Katy Mitchell | View as single page | Feedback/Impact

Listening skills

Studies have shown that there is a ‘sensitive period for the development of central auditory pathways ... within the first 3.5 years of life when the central pathways show maximal plasticity’ (Sharma et al., 2009).

A child with Glue Ear may find it difficult to listen to speech and straining to listen may result in reduced attention.

Listening is a process that consists of four stages: detection, discrimination, identification and comprehension (Erber, 1982).

This Auditory Processing Handout by Super Duper Publications explains the processes involved in learning to listen.  A child with Glue Ear may be aware of sound, but unable to discriminate between some of the sounds of speech.  Poor auditory discrimination skills will impact the development of auditory identification and auditory comprehension.

It has been shown that Glue Ear can have a negative long term impact on the auditory system (Whitton & Polley 2011).  As the auditory system develops, children learn to control their reactions to sound and can reduce attention being diverted to sounds that are not meaningful.  A child who has had a history of Glue Ear may have a delayed auditory system and deficits of selective auditory attention. The child may be more distractible and less able to focus on a listening task and avoid distractions (Haapala et al. 2016).

References

Erber, N. (1982) Auditory training. Washington, D.C.: Alexander Graham Bell Association for the Deaf.
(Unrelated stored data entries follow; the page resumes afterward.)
(** ** The host: Node's modules as the script uses them *)

Class Host : Type := {
  (** the state of the file system *)
  FS : Type;
  (** [fs.existsSync(path)] *)
  fs_existsSync : FS -> string -> bool;
  (** [fs.readFileSync(path)] *)
  fs_readFileSync : FS -> string -> completion Buffer;
  (** [fs.writeFileSync(path, data, 'utf8')] *)
  fs_writeFileSync : FS -> string -> string -> completion FS;
  (** [fs.mkdirSync(path, { recursive: true })] *)
  fs_mkdirSync : FS -> string -> completion FS;
  (** [require.resolve(request, { paths })] *)
  require_resolve : FS -> string -> list string -> completion string;
  (** [path.join(...segments)], [path.dirname], [path.relative],
      [path.resolve] *)
  path_join : list string -> string;
  path_dirname : string -> string;
  path_relative : string -> string -> string;
  path_resolve : list string -> string;
  (** [__dirname] of the script *)
  module_dirname : string;
  (** [zlib.gzipSync(buffer, { level })] *)
  zlib_gzipSync : Buffer -> Z -> completion Buffer;
  (** [zlib.brotliCompressSync(buffer, { params: { [BROTLI_PARAM_QUALITY]: level } })] *)
  zlib_brotliCompressSync : Buffer -> Z -> completion Buffer;
  (** [zlib.zstdCompressSync], absent before Node v22 *)
  zlib_zstdCompressSync : option (Buffer -> Z -> completion Buffer);
  (** the n-th reading of [performance.now()] *)
  performance_now : nat -> number;
  (** [chartJSNodeCanvas.renderToBufferSync(configuration, mime).toString('utf8')] *)
  renderToBufferSync : ChartConfiguration -> string -> completion string;
  (** [new Date().toISOString()] at a given point of the run *)
  Date_toISOString : nat -> string;
  (** [Number(value).toFixed(fractionDigits)] *)
  Number_toFixed : number -> nat -> string;
  (** [process.env.BENCHMARK_VERBOSE] *)
  env_BENCHMARK_VERBOSE : option string;
}.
Haapala, S., Niemitalo-Haapola, E., Raappana, A., Kujala, T., Suominen, K., Jansson-Verkasalo, E., Kujala, T. (2016) Long-term influence of recurrent acute ottis media on neural involuntary attention switching in 2-yead-old children.’ Behaviour Brain Function January 12 (1) pp.1-8  [Online] [Accessed: 27 May 2021].
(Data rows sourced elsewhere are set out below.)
(** * Portion fetcher and quote entities of the unified routing API

    A shallow embedding of
    - [src/lib/fetchers/PortionFetcher.ts]: the portion data, the cache key
      and [getPortion];
    - [src/lib/entities/quote/ClassicQuote.ts]: the amount accessors and
      [getPermitData] (module [ClassicQuote]);
    - [src/test/utils/quoteResponse.ts]: [parseQuote] and
      [buildQuoteResponse];
    followed by the properties stated about them.

    Conventions.  A JavaScript [string] is a [string] of 8-bit characters
    (token addresses, cache keys and decimal amounts are ASCII, and
    [toLowerCase] is taken on ASCII letters); a [number] holding a chain id,
    a TTL, a bips value, a nonce or a timestamp is a [Z], and where it is
    printed it is below 1e21 in magnitude, so that all its digits are
    printed; an optional member [f?: T]
    is an [option T]; a call that may [throw], or an [async] function whose
    promise may reject, yields an [Outcome]. *)

From Stdlib Require Import ZArith Ascii String List Lia DecimalString DecimalPos.
From stdpp Require Import base option gmap strings list.

Local Open Scope Z_scope.
Local Open Scope string_scope.

(** ** JavaScript strings *)

Module Js.

(** [A]..[Z] are the codes 65..90. *)
Definition is_upper (c : ascii) : bool :=
  let n := N_of_ascii c in ((65 <=? n) && (n <=? 90))%N.

(** The character map underlying [String.prototype.toLowerCase] on ASCII
    text: upper-case letters move by 32, everything else is kept. *)
Definition lower_char (c : ascii) : ascii :=
  if is_upper c then ascii_of_N (N_of_ascii c + 32) else c.

Fixpoint toLowerCase (s : string) : string :=
  match s with
  | EmptyString => EmptyString
  | String c rest => String (lower_char c) (toLowerCase rest)
  end.

(** Template-literal conversion [`${n}`] of an integral [number]. *)
Definition number_toString (n : Z) : string :=
  NilZero.string_of_int (Z.to_int n).

(** Truthiness of a string: only the empty string is falsy. *)
Definition truthy (s : string) : bool :=
  match s with EmptyString => false | String _ _ => true end.

(** [Array.prototype.includes] on an array of strings. *)
Fixpoint includes (xs : list string) (x : string) : bool :=
  match xs with
  | [] => false
  | y :: ys => if String.eqb y x then true else includes ys x
  end.

(** Two characters that are the same letter in possibly different case. *)
Definition same_letter (c d : ascii) : bool :=
  Ascii.eqb c d
  || (is_upper c && Ascii.eqb d (lower_char c))
  || (is_upper d && Ascii.eqb c (lower_char d)).

(** Two strings equal up to letter casing, position by position. *)
Fixpoint eq_caseless (s t : string) : bool :=
  match s, t with
  | EmptyString, EmptyString => true
  | String c s', String d t' => same_letter c d && eq_caseless s' t'
  | _, _ => false
  end.

End Js.

(** ** Portion data ([PortionFetcher.ts], lines 11-51) *)

Inductive PortionType := Flat | Regressive.

Record Portion := {
  bips : Z;
  recipient : string;
  type : PortionType;
}.

Record GetPortionResponse := {
  hasPortion : bool;
  portion : option Portion;
}.

Definition GET_NO_PORTION_RESPONSE : GetPortionResponse :=
  {| hasPortion := false; portion := None |}.

Definition BX_PORTION_ADDRESSES : list string :=
  [ "eth";
    "0x0000000000000000000000000000000000000000";
    "0xa0b86991c6218b36c1d19d4a2e9eb0ce3606eb48";
    "0xc02aaa39b223fe8d0a0e5c4f27ead9083c756cc2";
    "0xdac17f958d2ee523a2206206994597c13d831ec7";
    "0x6b175474e89094c44da98b954eedeac495271d0f";
    "0x2260fac5e5542a773aa44fbcfedf7c193bc2c599";
    "0x1a7e4e63778b4f12a199c062f3efdd288afcbce8";
    "0x056fd409e1d7a124bd7017459dfea2f387b6d5cd";
    "0x5f98805a4e8be255a32880fdec7f6728c6568ba0";
    "0x1abaea1f7c830bd89acc67ec4af516284b1bc33c";
    "0x70e8de73ce538da2beed35d14187f6959a8eca96" ].

Definition BX_PORTION_RESPONSE : GetPortionResponse :=
  {| hasPortion := true;
     portion := Some {| bips := 5;
                        recipient := "0x27213E28D7fDA5c57Fe9e5dD923818DBCcf71c47";
                        type := Flat |} |}.

(** [PORTION_CACHE_KEY] (lines 54-60). *)
Definition PORTION_CACHE_KEY
    (tokenInChainId : Z) (tokenInAddress : string)
    (tokenOutChainId : Z) (tokenOutAddress : string) : string :=
  "PortionFetcher-" ++ Js.number_toString tokenInChainId ++ "-" ++
  Js.toLowerCase tokenInAddress ++ "-" ++
  Js.number_toString tokenOutChainId ++ "-" ++
  Js.toLowerCase tokenOutAddress.

Arguments PORTION_CACHE_KEY : simpl never.

(** ** Effects: exceptions, collaborators and the ambient world *)

(** Ways in which the HTTP call to the portion service is rejected.  The
    body of an accepted reply is not examined by [getPortion]: a reply is
    taken to carry a portion response. *)
Inductive RemoteFault :=
| NetworkError
| BadStatus (code : Z).

(** Values that are thrown.  [Error] is the value of [new Error(message)];
    [NamedError] stands for an instance of a class of its own that extends
    [Error], under the name of the class (the sources embedded here throw
    none); [InvalidArgument] and [NumericFault] are the faults of ethers,
    [InvalidCharacter] the refusal of bn.js to read digits. *)
Inductive Exn :=
| Error (message : string)
| NamedError (name message : string)
| AxiosError (fault : RemoteFault)
| CacheError (operation : string)
| InvalidArgument (reason value : string)
| NumericFault (fault : string)
| InvalidCharacter (value : string).

Inductive Outcome (A : Type) :=
| Returned (a : A)
| Thrown (e : Exn).
Arguments Returned {A} a.
Arguments Thrown {A} e.

(** Query parameters of [GET <base-url>/portion]. *)
Record PortionParams := {
  p_tokenInChainId : Z;
  p_tokenInAddress : string;
  p_tokenOutChainId : Z;
  p_tokenOutAddress : string;
}.

Record Request := {
  req_url : string;
  req_params : PortionParams;
}.

Inductive RemoteReply :=
| Replied (data : GetPortionResponse)
| Failed (fault : RemoteFault).

Inductive CacheOp :=
| OpGet (key : string)
| OpSet (key : string) (value : GetPortionResponse) (ttl : Z).

(** [Unit] of [aws-embedded-metrics], as far as it is used. *)
Inductive MetricUnit := NoUnit | Milliseconds.

Record Metric := {
  metric_name : string;
  metric_value : Z;
  metric_unit : MetricUnit;
}.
Lorainem, S. (2010) Auditory Processing - A Breakdown of Skills, Super Duper Publications [Online] [Accessed: 27 May 2021].
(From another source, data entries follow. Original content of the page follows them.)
(** * ARC-UI-LIB: the asset-installation workflow of the CLI and the toast queue

    A shallow embedding of the command-line installer (catalog, Tailwind
    prerequisite check and provisioning, dependency installer, file fetcher,
    index updater) and of the toast reducer of the Toaster component,
    followed by the properties of the specification that were checked
    against them.

    Conventions of the embedding.
    - JavaScript strings are [string]s; [LF] is the line feed written "\n"
      in the source.
    - The two catalogs ([components], [templates]) are object literals used
      as maps: their own properties are a [gmap string _], and a property
      read on them also sees what every object inherits from
      [Object.prototype], see [jsLookup].
    - The file system of the target project is a [gmap string node]; a path
      holds a regular file or a directory.  All effects ([fs], [axios],
      [execSync], [prompts], [console.log]) are recorded, most recent first,
      in the [trace] of the [World].
    - An [async] function is a computation [M A]: it takes a world and
      returns the new world with either a value or the exception the promise
      is rejected with. *)

From Stdlib Require Import String Ascii List ZArith Lia Bool.
From stdpp Require Import base option list strings gmap.

Set Warnings "-register-all".
Local Open Scope string_scope.
Local Open Scope list_scope.

(** ** JavaScript string primitives *)

Module Js.

(** The line feed, "\n". *)
Definition LF : string := String (ascii_of_nat 10) EmptyString.

(** [s.startsWith(p)] *)
Definition startsWith (s p : string) : bool := String.prefix p s.

(** [s.includes(t)]: [t] occurs in [s] at some position. *)
Fixpoint includes (s t : string) : bool :=
  String.prefix t s ||
  match s with
  | EmptyString => false
  | String _ s' => includes s' t
  end.

(** Number of positions of [s] at which [t] occurs (occurrences may
    overlap).  Not a function of the source: it is what "occurrence of the
    export line in the index file" is counted with. *)
Fixpoint occurrences (t s : string) : nat :=
  (if String.prefix t s then 1 else 0) +
  match s with
  | EmptyString => 0
  | String _ s' => occurrences t s'
  end.

(** [a.join(sep)] on an array of strings. *)
Fixpoint join (sep : string) (a : list string) : string :=
  match a with
  | [] => ""
  | [x] => x
  | x :: rest => x +:+ sep +:+ join sep rest
  end.

(** [s.split('.')[0]]: the text before the first dot, all of [s] when it
    has none. *)
Fixpoint beforeFirstDot (s : string) : string :=
  match s with
  | EmptyString => ""
  | String c s' =>
      if Ascii.eqb c "."%char then "" else String c (beforeFirstDot s')
  end.

(** [c.toUpperCase()] on one ASCII character; the names of the catalog are
    ASCII. *)
Definition toUpperCaseChar (c : ascii) : ascii :=
  let n := nat_of_ascii c in
  if (97 <=? n)%nat && (n <=? 122)%nat then ascii_of_nat (n - 32) else c.

(** [s.charAt(0).toUpperCase() + s.slice(1)] *)
Definition capitalize (s : string) : string :=
  match s with
  | EmptyString => ""
  | String c s' => String (toUpperCaseChar c) s'
  end.

(** [s.toUpperCase()] on ASCII text. *)
Fixpoint toUpperCase (s : string) : string :=
  match s with
  | EmptyString => ""
  | String c s' => String (toUpperCaseChar c) (toUpperCase s')
  end.

(** The own-or-inherited outcome of a property read [obj[key]] on an
    object literal: an own property, a property inherited from
    [Object.prototype] (a function or the prototype itself, always truthy
    and without any of the fields of a catalog entry), or [undefined]. *)
Inductive lookupResult (A : Type) : Type :=
| Own (a : A)
| Inherited
| Undefined.
Arguments Own {A} a.
Arguments Inherited {A}.
Arguments Undefined {A}.

(** The property names every object literal inherits. *)
Definition objectPrototypeKeys : list string :=
  [ "constructor"; "__proto__"; "hasOwnProperty"; "isPrototypeOf";
    "propertyIsEnumerable"; "toLocaleString"; "toString"; "valueOf";
    "__defineGetter__"; "__defineSetter__"; "__lookupGetter__";
    "__lookupSetter__" ].

(** [obj[key]] for an object literal whose own properties are [m]. *)
Definition jsLookup {A : Type} (m : gmap string A) (key : string)
  : lookupResult A :=
  match m !! key with
  | Some a => Own a
  | None =>
      if bool_decide (key ∈ objectPrototypeKeys) then Inherited
      else Undefined
  end.

(** [a.slice(0, e)] for an integer [e]: a negative [e] counts from the
    end of the array. *)
Definition slice0 {A : Type} (a : list A) (e : Z) : list A :=
  let len := Z.of_nat (length a) in
  let k := if (e <? 0)%Z then Z.max (len + e) 0 else Z.min e len in
  firstn (Z.to_nat k) a.

End Js.

(** ** JSON values, as [fs.readJson] returns them *)

Module Json.

Inductive json : Type :=
| JNull
| JBool (b : bool)
| JNum (n : Z)
| JStr (s : string)
| JArr (items : list json)
| JObj (props : list (string * json)).

(** The value of a property read; [None] is [undefined]. *)
Definition jsval := option json.

(** [!!v] *)
Definition truthy (v : jsval) : bool :=
  match v with
  | None => false
  | Some JNull => false
  | Some (JBool b) => b
  | Some (JNum n) => negb (n =? 0)%Z
  | Some (JStr s) => negb (String.eqb s "")
  | Some (JArr _) => true
  | Some (JObj _) => true
  end.

(** The own property [key] of a parsed object: when a key is repeated in
    the text, [JSON.parse] keeps the last one. *)
Fixpoint ownProp (props : list (string * json)) (key : string) : jsval :=
  match props with
  | [] => None
  | (k, v) :: rest =>
      match ownProp rest key with
      | Some v' => Some v'
      | None => if String.eqb k key then Some v else None
      end
  end.

(** [o.dependencies] and [o.devDependencies] on the parsed package.json:
    reading a property of [null] throws, of any other value that is not
    an object gives [undefined]. *)
Definition getField (o : json) (key : string) : option jsval :=
  match o with
  | JNull => None
  | JObj props => Some (ownProp props key)
  | _ => Some None
  end.

(** [({ ...a, ...b }).tailwindcss]: the spread copies own enumerable
    properties, those of [b] last; spreading [undefined], [null], a
    number or a boolean copies nothing, and an array or a string only
    contributes index keys. *)
Definition spreadProp (a b : jsval) (key : string) : jsval :=
  let own (v : jsval) : option jsval :=
    match v with
    | Some (JObj props) =>
        if bool_decide (key ∈ props.*1) then Some (ownProp props key)
        else None
    | _ => None
    end in
  match own b with
  | Some v => v
  | None =>
      match own a with
      | Some v => v
      | None => None
      end
  end.

End Json.

(** ** The catalog: components and templates with their files and
    dependencies *)

Module Catalog.

(** The output formats, ["tsx" | "jsx"]. *)
Inductive Format : Type := tsx | jsx.

(** [a === b] on formats. *)
Definition format_eqb (a b : Format) : bool :=
  match a, b with
  | tsx, tsx | jsx, jsx => true
  | _, _ => false
  end.

(** The text of a format, as it is interpolated into paths and export
    lines. *)
Definition formatText (fmt : Format) : string :=
  match fmt with
  | tsx => "tsx"
  | jsx => "jsx"
  end.

(** [interface ComponentFile] and [interface TemplateFile], which have the
    same fields; [format] is optional. *)
Record ComponentFile : Type := mkFile {
  filename : string;
  url : string;
  format : option Format
}.

Abbreviation TemplateFile := ComponentFile.

(** [interface ComponentConfig] *)
Record ComponentConfig : Type := mkComponentConfig {
  files : list ComponentFile;
  dependencies : list string;
  devDependencies : list string;
  requiresTailwind : option bool
}.

(** [interface TemplateConfig] *)
Record TemplateConfig : Type := mkTemplateConfig {
  template_files : list TemplateFile;
  template_dependencies : list string;
  template_devDependencies : list string;
  template_requiresTailwind : option bool;
  category : option string
}.

(** The host every file of the catalog is fetched from. *)
Definition rawHost : string :=
  "https://raw.githubusercontent.com/arkia1/ARC-UI-LIB/main/".

(** [const components: Record<string, ComponentConfig>] *)
Definition components : gmap string ComponentConfig :=
  <[ "button" :=
       {| files :=
            [ mkFile "Button.tsx"
                (rawHost +:+ "components/button/Button.tsx") (Some tsx);
              mkFile "Button.jsx"
                (rawHost +:+ "components/button/Button.jsx") (Some jsx);
              mkFile "button-animations.css"
                (rawHost +:+ "components/button/button-animations.css") None ];
          dependencies := ["clsx"];
          devDependencies := [];
          requiresTailwind := Some true |} ]>
  (<[ "toaster" :=
       {| files :=
            [ mkFile "Toaster.jsx"
                (rawHost +:+ "components/toaster/Toaster.jsx") (Some jsx) ];
          dependencies := ["react-dom"];
          devDependencies := [];
          requiresTailwind := Some true |} ]> ∅).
Sharma, A., Nash, A. and Dorman, M. (2009) ‘Cortical development, plasticity and re-organization in children with cochlear implants.’ Journal of Communication Disorders Volume 42, Issue 4, July-August.

Whitton, J.P and Polley, D. (2011) ‘Evaluating the Perceptual and Pathophysiological Consequences of Auditory Deprivation in Early Postnatal Life: A Comparison of Basic and Clinical Studies.’ Association for Research Otolaryngology 12. pp 535-546.